:: EXERCISE OBJECTIVE ::
I need only the number of lines in this data that contain the string "induction".

Stored items
(** [int(device_id.split(":")[0])] *)
Definition vantage_id_of (device_id : string) : result Z :=
  int_of_str (split_head ":" device_id).

(** The clean-up loop over the records of the config entry. *)
Fixpoint cleanup (devices : list DeviceEntry) (reg : registry)
  : result registry :=
  match devices with
  | [] => Ok reg
  | device :: rest =>
      device_id <- domain_device_id device ;;
      vantage_id <- vantage_id_of device_id ;;
      cleanup rest
        (if negb (contains client vantage_id)
         then async_remove_device reg (dev_id device)
         else reg)
  end.

(** [async_setup_devices] *)
Definition async_setup_devices
    (version_of : SystemObject -> result string) (reg : registry)
  : result registry :=
  reg <- register_items (Some (extra_master_info version_of))
           (masters client) reg ;;
  reg <- register_items None (modules client) reg ;;
  reg <- register_items None (port_devices client) reg ;;
  reg <- register_items None (stations client) reg ;;
  cleanup (async_entries_for_config_entry reg entry_id) reg.

End WithEntry.
End WithDomain.

End Device.

(* ================================================================== *)
(** * __init__.py *)
(* ================================================================== *)

Module Integration.
Import Vantage.

(** ** Config-entry setup *)

Definition LoginRequiredError : string := "LoginRequiredError".
Definition LoginFailedError : string := "LoginFailedError".
Definition ClientConnectionError : string := "ClientConnectionError".

(** [raise ConfigEntryAuthFailed from err], [raise ConfigEntryNotReady
    from err]: the host platform's two signals. *)
Definition ConfigEntryAuthFailed (err : exn) : exn :=
  Exn "ConfigEntryAuthFailed"
    ["IntegrationError"; "HomeAssistantError"; "Exception"] (Some err).
Definition ConfigEntryNotReady (err : exn) : exn :=
  Exn "ConfigEntryNotReady"
    ["IntegrationError"; "HomeAssistantError"; "Exception"] (Some err).

(** The outcomes of the statements of [async_setup_entry] that call into
    the client library, the host platform or other modules.
    [create_client] stands for the two statements before the [try]. *)
Record setup_steps : Type := {
  create_client : result unit;
  initialize : result unit;
  setup_devices : result unit;
  setup_events : result unit;
  forward_entry_setups : result unit;
  cleanup_entities : result unit;
}.

(** The body of the [try]. *)
Definition try_body (s : setup_steps) : result unit :=
  _ <- initialize s ;;
  _ <- setup_devices s ;;
  _ <- setup_events s ;;
  _ <- forward_entry_setups s ;;
  cleanup_entities s.

(** The [except] clauses, tried in order. *)
Definition handle (err : exn) : exn :=
  if isinstance_exn err LoginRequiredError
     || isinstance_exn err LoginFailedError
  then ConfigEntryAuthFailed err
  else if isinstance_exn err ClientConnectionError
  then ConfigEntryNotReady err
  else err.

(** [async_setup_entry] *)
Definition async_setup_entry (s : setup_steps) : result bool :=
  _ <- create_client s ;;
  match try_body s with
  | Ok _ => Ok true
  | Raise err => Raise (handle err)
  end.

(** ** Button events *)

(** An event fired on the host's bus: its type and its payload, a
    dictionary kept in insertion order. *)
Definition payload : Type := list (string * value).
Definition bus : Type := list (string * payload).

(** [hass.bus.async_fire(event_type, payload)] *)
Definition async_fire (b : bus) (event_type : string) (p : payload) : bus :=
  (b ++ [(event_type, p)])%list.

(** [payload[key]] *)
Definition payload_get (p : payload) (key : string) : option value :=
  option_map snd (find (fun kv => String.eqb (fst kv) key) p).

(** Truth value of [obj.pressed], a [bool] or [None]. *)
Definition pressed_truthy (o : option bool) : bool :=
  match o with
  | Some b => b
  | None => false
  end.

Section WithDomain.

Variable DOMAIN : string.

Definition EVENT_BUTTON_PRESSED : string :=
  (DOMAIN ++ "_button_pressed")%string.
Definition EVENT_BUTTON_RELEASED : string :=
  (DOMAIN ++ "_button_released")%string.

(** [button_update_callback(_event, obj, data)], with
    [attrs_changed = data["attrs_changed"]]. *)
Definition button_update_callback (stations : controller) (b : bus)
    (obj : Button) (attrs_changed : list string) : bus :=
  if negb (existsb (String.eqb "pressed") attrs_changed) then b
  else
    let p : payload :=
      [("button_id", VInt (button_id obj));
       ("button_name", VStr (button_name obj));
       ("button_position", VStr "TODO")] in
    let p :=
      match get stations (button_parent_id obj) with
      | Some station =>
          (p ++ [("station_id", VInt (obj_id station));
                 ("station_name", VStr (obj_name station))])%list
      | None => p
      end in
    if pressed_truthy (pressed obj)
    then async_fire b EVENT_BUTTON_PRESSED p
    else async_fire b EVENT_BUTTON_RELEASED p.

(** The subscription made by [async_setup_events]: the controller calls
    the callback for the notifications that pass
    [event_filter=VantageEvent.OBJECT_UPDATED]. *)
Definition deliver (stations : controller) (b : bus)
    (event : VantageEvent) (obj : Button) (attrs_changed : list string)
  : bus :=
  if VantageEvent_eqb event OBJECT_UPDATED
  then button_update_callback stations b obj attrs_changed
  else b.

End WithDomain.

End Integration.

(* ================================================================== *)
(** * Specification-side definitions *)
(* ================================================================== *)

Module Spec.

(** A string none of whose characters is [sep]. *)
Fixpoint no_char (sep : ascii) (s : string) : Prop :=
  match s with
  | EmptyString => True
  | String c s' => Ascii.eqb c sep = false /\ no_char sep s'
  end.

(** A string that consists of decimal digits. *)
Fixpoint all_digits (s : string) : Prop :=
  match s with
  | EmptyString => True
  | String c s' => is_digit c = true /\ all_digits s'
  end.

(** The integer nearest to the exact quotient [n / d] (for [0 < d]), a tie
    going to the even neighbour: rounding stated on integers, without
    floats. *)
Definition nearest_even_div (n d : Z) : Z :=
  let q := n / d in
  let r := n mod d in
  if 2 * r <? d then q
  else if d <? 2 * r then q + 1
  else if Z.even q then q else q + 1.

(** The values of one colour channel and of the platform brightness. *)
Definition byte_values : list Z := map Z.of_nat (seq 0 256).

Definition is_byte (z : Z) : Prop := 0 <= z <= 255.

(** Does the float computation of one scaled component agree with the
    integer rounding, and stay a channel value? *)
Definition scale_check (b c : Z) : bool :=
  match Light.scale_component b c with
  | Ok r => (r =? nearest_even_div (c * b) 255) && (0 <=? r) && (r <=? 255)
  | Raise _ => false
  end.

(** The floats that the decimal literals [12.345] and [1.001] denote:
    the binary64 values nearest to 12345/1000 and to 1001/1000. *)
Definition lit_12_345 : float := 0x1.8b0a3d70a3d71p+3%float.
Definition lit_1_001 : float := 0x1.004189374bc6ap+0%float.

(** The colour-space tags [VantageRGBLight.__post_init__] has a case
    for. *)
Definition recognized_color_type (c : Light.ColorType.t) : Prop :=
  c = Light.ColorType.HSL \/ c = Light.ColorType.RGB
  \/ c = Light.ColorType.RGBW \/ c = Light.ColorType.CCT.

End Spec.

(** ** The device registry: invariants and the shape of reconciliation *)

Module DeviceSpec.
Import Vantage DeviceRegistry Device.

(** Is the record claimed by the config entry?  (The test of
    [async_entries_for_config_entry].) *)
Definition claimed (entry : string) (d : DeviceEntry) : bool :=
  existsb (String.eqb entry) (dev_config_entries d).

(** How many records answer to the identifier. *)
Definition count (i : identifier) (reg : registry) : nat :=
  List.length (filter (has_identifier i) reg).

(** The object id encoded in a record's identifier, as the clean-up loop
    computes it. *)
Definition vid_of (DOMAIN : string) (d : DeviceEntry) : result Z :=
  device_id <- domain_device_id DOMAIN d ;; vantage_id_of device_id.
(** X14.  With well-formed tables [Calc_String_Width] never fails on a
    [str] except for the invalid range: it returns 0 for the empty string,
    raises [ValueError] when [start_offs > end_offs], and otherwise returns
    the sum of the widths, read off the tables, of the characters of
    [text[start_offs:end_offs]]. *)
Theorem string_width_is_total_of_classes (s : str) start_offs end_offs :
  string_width (TStr s) start_offs end_offs =
    if len s =? 0 then Ret 0
    else if start_offs >? default (len s) end_offs then Raise ValueError
    else Ret (total (width_class ZERO_WIDTH_CF zero_table wide_table <$>
                       py_slice s (Some start_offs)
                         (Some (default (len s) end_offs)))).
Proof.
  unfold Calc_String_Width. cbn [text_len].
  destruct (len s =? 0); [reflexivity |].
  replace (match end_offs with None => len s | Some e => e end)
    with (default (len s) end_offs) by (destruct end_offs; reflexivity).
  destruct (_ >? _); [reflexivity |]. apply widths_total.
Qed.

End WellFormed.

End WidthFurther.

(** ** Version resolution, continued *)

Lemma tuple_ltb_trans a : forall b c,
  tuple_ltb a b = true -> tuple_ltb b c = true -> tuple_ltb a c = true.
Proof.
  induction a as [| x a IH]; intros [| y b] [| z c]; cbn; try congruence.
  destruct (Z.ltb_spec x y), (Z.ltb_spec y x), (Z.ltb_spec y z),
    (Z.ltb_spec z y), (Z.ltb_spec x z), (Z.ltb_spec z x);
    try congruence; try lia.
  apply IH.
Qed.

Lemma ascending_above prev tuples :
  ascending prev tuples -> forall t, t ∈ tuples -> tuple_ltb prev t = true.
Proof.
  revert prev. induction tuples as [| t r IH]; intros prev H u Hu;
    [inversion Hu |].
  destruct H as [Hpt Hr]. apply elem_of_cons in Hu as [-> | Hu];
    [exact Hpt |].
  apply (tuple_ltb_trans _ t); [exact Hpt | apply (IH t Hr u Hu)].
Qed.

Lemma py_index_elem {A} (l : list A) i x : py_index l i = Ret x -> x ∈ l.
Proof.
  unfold py_index. destruct (_ && _); [| discriminate].
  destruct (l !! _) eqn:Hx; [| discriminate].
  intros [= <-]. eapply list_elem_of_lookup_2, Hx.
Qed.

(** The nearest version, on versions in ascending order: the request is a
    prefix of its tuple, or it is the greatest version below the request. *)
Lemma nearest_greatest g : forall rest tuples before tb,
  length rest = length tuples ->
  tuple_ltb tb g = true -> ascending tb tuples ->
  exists t,
    (nearest g before (zip rest tuples), t) ∈ (before, tb) :: zip rest tuples /\
    (g `prefix_of` t \/ tuple_ltb t g = true) /\
    (forall u, u ∈ tb :: tuples -> tuple_ltb u g = true ->
               tuple_ltb t u = false).
Proof.
  induction rest as [| v rest IH]; intros tuples before tb Hlen Hb Hasc.
  - destruct tuples; [| discriminate]. exists tb. cbn. split; [left |].
    split; [right; exact Hb |].
    intros u Hu _. apply elem_of_cons in Hu as [-> | Hu];
      [apply tuple_ltb_irrefl | inversion Hu].
  - destruct tuples as [| t tuples]; [discriminate |].
    injection Hlen as Hlen. destruct Hasc as [Hbt Hasc].
    cbn [zip zip_with nearest].
    destruct (tuple_ltb t g) eqn:Htg.
    + destruct (IH tuples v t Hlen Htg Hasc) as (t' & Hin & Hnear & Hmax).
      exists t'. split; [right; exact Hin |]. split; [exact Hnear |].
      intros u Hu Hug. apply elem_of_cons in Hu as [-> | Hu];
        [| apply Hmax; assumption].
      destruct (tuple_ltb t' tb) eqn:Ht'; [| reflexivity].
      specialize (Hmax t (list_elem_of_here _ _) Htg).
      rewrite (tuple_ltb_trans _ _ _ Ht' Hbt) in Hmax. discriminate.
    + assert (forall u, u ∈ tb :: t :: tuples -> tuple_ltb u g = true ->
                        u = tb) as Honly.
      { intros u Hu Hug. apply elem_of_cons in Hu as [-> | Hu];
          [reflexivity |].
        apply elem_of_cons in Hu as [-> | Hu]; [congruence |].
        pose proof (ascending_above _ _ Hasc u Hu) as Htu.
        rewrite (tuple_ltb_trans _ _ _ Htu Hug) in Htg. discriminate. }
      destruct (bool_decide (g `prefix_of` t)) eqn:Hpre.
      * exists t. split; [right; left |].
        split; [left; apply (bool_decide_eq_true_1 _ Hpre) |].
        intros u Hu Hug. rewrite (Honly u Hu Hug).
        apply tuple_ltb_asym, Hbt.
      * exists tb. split; [left |]. split; [right; exact Hb |].
        intros u Hu Hug. rewrite (Honly u Hu Hug). apply tuple_ltb_irrefl.
Qed.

:: PROBLEM SOLUTION ::
3